(Dataset excerpts)
'''

(* ===== verification/Prelude.v ===== *)
(** * Verification of oflops-turbo

    oflops measures OpenFlow switches: it plays the controller of a switch,
    sends traffic through it, captures what comes out and hands everything to a
    test module loaded at run time.  Its companion cbench measures controllers:
    it plays many switches at once.  This library models both programs as
    executable definitions and proves what they do.

    ** How the code is modelled

    A C function is a Gallina function of the same name that returns a [res]:
    its value, or the [fault] that stopped it - a failed assertion, an access out
    of bounds, the use of an indeterminate or freed object, signed overflow,
    exit.  Integers are [Z] with the conversions of C written out ([u8] ... [i64],
    [chk_int]).  Objects that are accessed as bytes are lists of cells, each a
    byte or still indeterminate ([mem], CBytes).  Structures are records; [r <| f
    := v |>] is the assignment of a field.  What the program takes from outside -
    the clock, sockets, libpcap, the NetFPGA driver, the SNMP and configuration
    libraries, libfluid, getopt, dlopen, the code of test modules, the OpenFlow header file - is a
    parameter, a record of answers or a class.  Loops that end with the data are
    structural; loops that wait for the outside take the list of its answers, and
    the remaining ones take fuel, where theorems say how much is enough (a heap
    is never deeper than the number of its elements; a buffer of n bytes holds
    fewer than n+1 messages) or that no amount is.  Running out of fuel is the
    fault [FFuel], different from every other result.

    ** Files

    - Prelude (this file): faults, the monad, field assignment, machine integers,
      arrays with int indices, hints and tactics.
    - CTime, CBytes, CStr: struct timeval and the time functions of utils.c;
      memory; strings, strtol, printf.
    - WcEvent (wc_event.c), WcHeap, WcQueue, WcRefine: the timer queue, a binary
      heap in an array; the heap order; each operation against a sorted multiset;
      runs against an abstract priority queue (C1-C5).
    - TimerEvent (timer_event.c, event_loop): timers of a test, proved against an
      interface that WcQueue discharges; the timer thread as a step relation,
      for events at most 35 minutes ahead and a clock that does not go back (C6, C7).
    - MsgBuf (msgbuf.c), MsgBufSpec: the buffer is a byte queue (C11, C12).
    - OpenFlow, OfFrame: the layout of OpenFlow structures as a class with its
      instance for version 1.0; framing of messages.
    - PcapTrack (pcap_track.c): the ring of tracked messages (C14).
    - FakeSwitch (cbench/fakeswitch.c), FakeSwitchSpec, FakeSwitchLife: a fake switch
      reacts to the controller's messages one by one, whatever the chunks they arrive
      in (C18); its messages and probes (C19, C21); traces of its whole life, which
      its counters and the bytes it sends account for (C22).
    - Msg (msg.c), MsgSpec: message construction (C23), generated packets, the
      checksum against that of RFC 1071 (C29).
    - MyArgs, Cbench, CbenchSpec (cbench/myargs.c, cbench/cbench.c): option tables;
      connecting, the timed tests and the result lines (C40).
    - Context (context.c, channel_info.c), ContextSpec: struct oflops_context and its
      channels, object identifiers (C30).
    - Harness (log.c, oflops_snmp.c, test_module.c, the sending part of
      control.cpp), ModuleDefault (module_default.c): the shared state of a running
      test, the functions modules call and the callbacks they provide.
    - ModuleRun (module_run.c), ModuleRunSpec: loading, setting up and polling for a
      module; dispatch of packets and messages (C38).
    - TrafficGen, TrafficKernel (traffic_generator.c), TrafficSpec: the user-space
      generator, the kernel's and the NetFPGA's, and the extraction of measurement
      headers (C34, C35).
    - Usage (usage.c), UsageSpec: command line and configuration file (C31).
    - Oflops (oflops.c), OflopsSpec: main and its threads as a step relation; the
      life of a test in every interleaving (C37).
    - TestModule, ProbeSpec, ConfigSpec: what the modules under example_modules
      share, how the flow of a captured packet is found, and the parsing of the
      configuration string (C39).
    - MeasureModule, MeasureSpec: the probes that two modules keep in a queue, and the
      statistics they make of them.
    - EchoModule (example_modules/openflow_echo_delay/echo_test.c), EchoSpec: a test
      module on top of the harness, from captured packets to the log (C28).
    - DebugModule (example_modules/oflops_debug/debug.c): a module as an instance of
      the code the harness calls; it meets the hypotheses of C37 and C38.
    - TimerModule (example_modules/openflow_timer/timer.c), TimerSpec: the life of flows,
      from the start of the module to its log (C9).
    - ReactiveModule (example_modules/openflow_reactive/reactive.c), ReactiveSpec: a
      controller that answers packets with flows (C16).
    - ActionModule (example_modules/openflow_action_delay/action_delay.c), ActionSpec,
      ActionReport: building a list of OpenFlow actions from text (C32), the message
      that carries it (C15), the report (C33).
    - ModFlowModule (example_modules/openflow_mod_flow/mod_flow.c), ModFlowSpec:
      installing and redirecting a range of flows (C36), the end of the test (C27).
    - StatsModule (example_modules/openflow_flow_stats/flow_stats.c and
      openflow_aggr_flow_stats/aggr_flow_stats.c, which differ in few places, the
      parameter [variant]), StatsSpec: the flows that are queried (C25), the report
      (C8).
    - InteractModule (example_modules/openflow_interaction_test/interaction_test.c),
      InteractSpec: what becomes of its queries (C13).
    - CFloat: float and double of C as IEEE binary32 and binary64, and their
      conversions; a conversion to unsigned of a number that does not fit is
      undefined, its result a parameter of the theorems.
    - Nf2Util (pkt_gen/common/nf2util.c and util.c), Nf2Spec: access to the registers
      of the NetFPGA through a driver that is a class; the identification of the
      card and the check of its design (C24).
    - PktGen (pkt_gen/pkt_gen_2.c), PktGenSpec, PktLayout, PktRate, PktSend: the packet
      generator of the NetFPGA; loading packets and the invariant of the queues; the
      division of the card's memory (C17); the rate limiter in floats (C20); what
      arrives in the memory (C26); main, statement by statement (C10).
    - PktGenOne (pkt_gen/pkt_gen.c): the older program, for one packet.
    - Utils (the rest of utils.c), Control (control.cpp): interface addresses and
      dumps; the control connection over libfluid.

    ** What the theorems show

    Refinement of an abstract specification: the timer queue (C1), the message
    buffer (C11), the fake switch's reader (C18).  Equivalence with a reference
    definition: the polling loop (C38), the check of a design
    (C24), the Internet checksum (C29).  Types: the actions built from text are well formed (C32).  Invariants and safety over all interleavings: timers (C3, C4, C6),
    probes and responses (C22), the life of tests (C37), the memory of the card
    (C17).  Termination and progress: C7, C12, and exactly when the rate limiter
    returns (C20).  Round trips: flows (C23), packets on the card (C26), object
    identifiers (C30), measurement headers (C35), configuration strings (C39), actions (C15).  Functional behaviour: C2, C9, C13,
    C14, C16, C19, C21, C25, C27, C28, C31, C33, C34, C36, C40.  Bounds, error paths and
    loops that do not end: C5, C8, C10.  Among the theorems that carry no number are
    loops that do not end in the packet tracker and the fake switch, a lookup that
    never finds a tracked message (PcapTrack), packets written past their end
    (TrafficSpec), and messages that are not what their function's name says (MsgSpec).

    ** Not modelled

    - Other modules under example_modules; the harness is proved for any module, the
      parameter [module_code], under hypotheses on what its callbacks leave alone.
      The C++ modules (openflow_add_flow, openflow_packet_in, openflow_packet_out,
      openflow_packet_in_out) build every message with the rofl library, which is
      not part of the repository.  openflow_dummy, snmp_tuple_test and
      snmp_queue_delay use variables that are declared nowhere, so that they have
      no meaning as C.  The modules under old are not built.
    - The generated tables of register addresses in pkt_gen, of which only the
      constants that are used appear here.
    - Progress and debugging output, the allocation wrappers (an allocation that
      fails ends the program), the unit test in wc_event.c.
    - pthread_cancel at a particular instruction, and memory effects weaker than
      interleaving. *)

From stdpp Require Export prelude gmap.
Open Scope Z_scope.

'''

* What you need to do *
From the entries above, restate word for word the lines from the line containing "- Context (context.c, channel_info.c), ContextSpec: struct" to the line containing "that carries it", both ends included, and nothing more.

* Answer to the exercise *
    - Context (context.c, channel_info.c), ContextSpec: struct oflops_context and its
      channels, object identifiers (C30).
    - Harness (log.c, oflops_snmp.c, test_module.c, the sending part of
      control.cpp), ModuleDefault (module_default.c): the shared state of a running
      test, the functions modules call and the callbacks they provide.
    - ModuleRun (module_run.c), ModuleRunSpec: loading, setting up and polling for a
      module; dispatch of packets and messages (C38).
    - TrafficGen, TrafficKernel (traffic_generator.c), TrafficSpec: the user-space
      generator, the kernel's and the NetFPGA's, and the extraction of measurement
      headers (C34, C35).
    - Usage (usage.c), UsageSpec: command line and configuration file (C31).
    - Oflops (oflops.c), OflopsSpec: main and its threads as a step relation; the
      life of a test in every interleaving (C37).
    - TestModule, ProbeSpec, ConfigSpec: what the modules under example_modules
      share, how the flow of a captured packet is found, and the parsing of the
      configuration string (C39).
    - MeasureModule, MeasureSpec: the probes that two modules keep in a queue, and the
      statistics they make of them.
    - EchoModule (example_modules/openflow_echo_delay/echo_test.c), EchoSpec: a test
      module on top of the harness, from captured packets to the log (C28).
    - DebugModule (example_modules/oflops_debug/debug.c): a module as an instance of
      the code the harness calls; it meets the hypotheses of C37 and C38.
    - TimerModule (example_modules/openflow_timer/timer.c), TimerSpec: the life of flows,
      from the start of the module to its log (C9).
    - ReactiveModule (example_modules/openflow_reactive/reactive.c), ReactiveSpec: a
      controller that answers packets with flows (C16).
    - ActionModule (example_modules/openflow_action_delay/action_delay.c), ActionSpec,
      ActionReport: building a list of OpenFlow actions from text (C32), the message
      that carries it (C15), the report (C33).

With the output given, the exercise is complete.